La complessità delle procedure, dunque, ha scoraggiato molte famiglie dal presentare la domanda di Rem. Altre domande, invece, non sono state considerate perché prive di un Isee valido, come segnalato da Inps.
Altre prestazioni di sostegno al reddito introdotte a seguito del Covid-19 (ad esempio, destinate ai lavoratori autonomi e a quelli domestici) erano più semplici da richiedere. In altre parole, solo nella misura rivolta a chi si trova in maggiori difficoltà sono state previste simili barriere all’accesso.
Ora voltare pagina
La stagione delle misure straordinarie contro la povertà dovrebbe essere archiviata con il 2020. Gravi debolezze caratterizzano non solo il Rem, ma anche l’altro sostegno emergenziale finanziato dallo stato, i buoni alimentari gestiti dai comuni, previsti in aprile (quando il primo ancora non esisteva) e recentemente riproposti. Ogni comune ha infatti criteri di accesso differenti, sovente con forte discrezionalità, impedendo così l’uguaglianza tra le diverse aree del paese.

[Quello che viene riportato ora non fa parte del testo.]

Definition flush_rx (d : t) (mem : M) : result QueueError bool * t * M :=
  match rx d with
  | None => (Ok false, d, mem)
  | Some q =>
      let '(outcome, completed, out, q, mem) := flush_loop (outbound d) q mem false in
      (outcome ≫= (fun _ => Ok completed), set_rx (Some q) (set_outbound out d), mem)
  end.

Definition process (fuel : nat) (d : t) (mem : M) : option (result QueueError bool * t * M) :=
  let d := sync_queues d in
  match drain_tx fuel d mem with
  | None => None
  | Some (Err e, d, mem) => Some (Err e, d, mem)
  | Some (Ok completed, d, mem) =>
      match flush_rx d mem with
      | (Err e, d, mem) => Some (Err e, d, mem)
      | (Ok more, d, mem) =>
          let completed := completed || more in
          Some (Ok completed,
                if completed then set_transport (MmioTransport.raise_interrupt (transport d)) d
                else d, mem)
      end
  end.
End Processing.
End VsockDevice.

(** ** Queues keep their shape *)

(** The ring addresses and size, fixed when the queue is built. *)
Definition rings (q : SplitQueue.t) : Z * Z * Z * Z :=
  (SplitQueue.size q, SplitQueue.desc q, SplitQueue.avail q, SplitQueue.used q).

Record queue_wf (q : SplitQueue.t) : Prop := {
  wf_pow2 : is_power_of_two (SplitQueue.size q) = true;
  wf_max : SplitQueue.size q <= MAX_QUEUE_SIZE;
  wf_next_avail : is_u16 (SplitQueue.next_avail q);
  wf_next_used : is_u16 (SplitQueue.next_used q);
}.

Lemma splitqueue_new_wf cfg q : SplitQueue.new cfg = Some q -> queue_wf q.
Proof.
  unfold SplitQueue.new. case_if; [done|].
  repeat (apply orb_false_iff in Heqb as [Heqb ?]). bool_to_prop.
  intros [= <-].
  assert (Hs : wrap16 (QueueConfig.size cfg) = QueueConfig.size cfg).
  { pose proof (is_power_of_two_pos (QueueConfig.size cfg) ltac:(done)).
    apply wrap16_small. change MAX_QUEUE_SIZE with 32768 in *. unfold is_u16. lia. }
  split; simpl; rewrite ?Hs; try done; ulia.
Qed.

Section QueueShape.
Context {M : Type} `{!GuestMem QueueError M}.
Implicit Types (q : SplitQueue.t) (mem : M).

Lemma pop_avail_shape mem q :
  queue_wf q ->
  queue_wf (SplitQueue.pop_avail mem q).2 /\ rings (SplitQueue.pop_avail mem q).2 = rings q.
Proof.
  intros Hq. unfold SplitQueue.pop_avail.
  repeat (case_match; simpl; try done). destruct Hq. split; [split; try done|done].
  apply wrap16_range.
Qed.

Lemma push_used_shape head len q mem :
  queue_wf q ->
  let q' := (SplitQueue.push_used head len (q, mem)).2.1 in
  queue_wf q' /\ rings q' = rings q /\ SplitQueue.next_avail q' = SplitQueue.next_avail q.
Proof.
  intros Hq. unfold SplitQueue.push_used.
  destruct (SplitQueue.write_u32 _ head mem) as [[]]; [|done].
  destruct (SplitQueue.write_u32 _ len _) as [[]]; [|done].
  destruct (SplitQueue.write_u16 _ _ _) as [r mem3]. simpl. destruct Hq.
  split_and!; try done. split; try done. apply wrap16_range.
Qed.
(** A three-byte frame from the mock network lands behind its header. *)
Lemma net_rx_delivery_witness :
  let frame := [Byte.x61; Byte.x62; Byte.x63] in
  let mem := example_mem 2 (replicate 72 Byte.x2e) in
  exists mem1, process_rx example_cfg (mk_cursor 0, mem, MockBackend.inject_rx frame MockBackend.new) =
    (Ok (ProcessStats.mk 1 1), (mk_cursor 1, mem1, MockBackend.new)) /\
    (got ← (mem_read mem1 64 72 : result VirtioQueue.QueueError bytes); Ok (slice got 12 3)) = Ok frame.
Proof.
  intros frame mem. pose (d := VirtioQueue.Descriptor.mk 64 72 2 0).
  assert (Hready : net_used_ready 32 1 mem (replicate 12 Byte.x00))
    by (split; vm_compute; reflexivity || discriminate).
  assert (Hchain : chain_from [d] 0 [d]) by (apply chain_last; reflexivity).
  destruct (net_rx_delivery example_cfg 1 [d] (mk_cursor 0) mem
    (MockBackend.inject_rx frame MockBackend.new) MockBackend.new 0 [d] frame
    (replicate 72 Byte.x2e) (replicate 12 Byte.x00) 0) as (mem1 & bs1 & H & Hr & _).
  - vm_compute; split; discriminate || reflexivity.
  - vm_compute; reflexivity.
  - vm_compute; reflexivity.
  - discriminate.
  - vm_compute; reflexivity.
  - vm_compute; split; discriminate || reflexivity.
  - exact Hchain.
  - apply Forall_singleton. split; reflexivity.
  - split; [vm_compute; discriminate|split; [constructor|exact I]].
  - apply Forall_singleton. right. vm_compute. discriminate.
  - vm_compute; reflexivity.
  - vm_compute; discriminate.
  - exact Hready.
  - vm_compute; split; discriminate || reflexivity.
  - vm_compute; reflexivity.
  - exists mem1. split; [exact H|]. cbn [read_all] in Hr.
    change (VirtioQueue.Descriptor.addr d) with 64 in Hr.
    change (Z.to_nat (VirtioQueue.Descriptor.len d)) with 72%nat in Hr.
    destruct (mem_read mem1 64 72) as [got|e]; [|discriminate Hr].
    cbn in Hr. rewrite app_nil_r in Hr. injection Hr as ->. vm_compute. reflexivity.
Defined.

Con il 2021 non scompariranno però i destinatari di queste prestazioni, cioè le nuove fasce di povertà emerse con la pandemia. È necessario, dunque, modificare lo strumento ordinario di sostegno – il reddito di cittadinanza – affinché riesca a coprire anche la nuova povertà. Una ragione di più per un’urgente riforma del reddito di cittadinanza, che si aggiunge alla necessità di agire sulle sue criticità, ormai piuttosto chiare.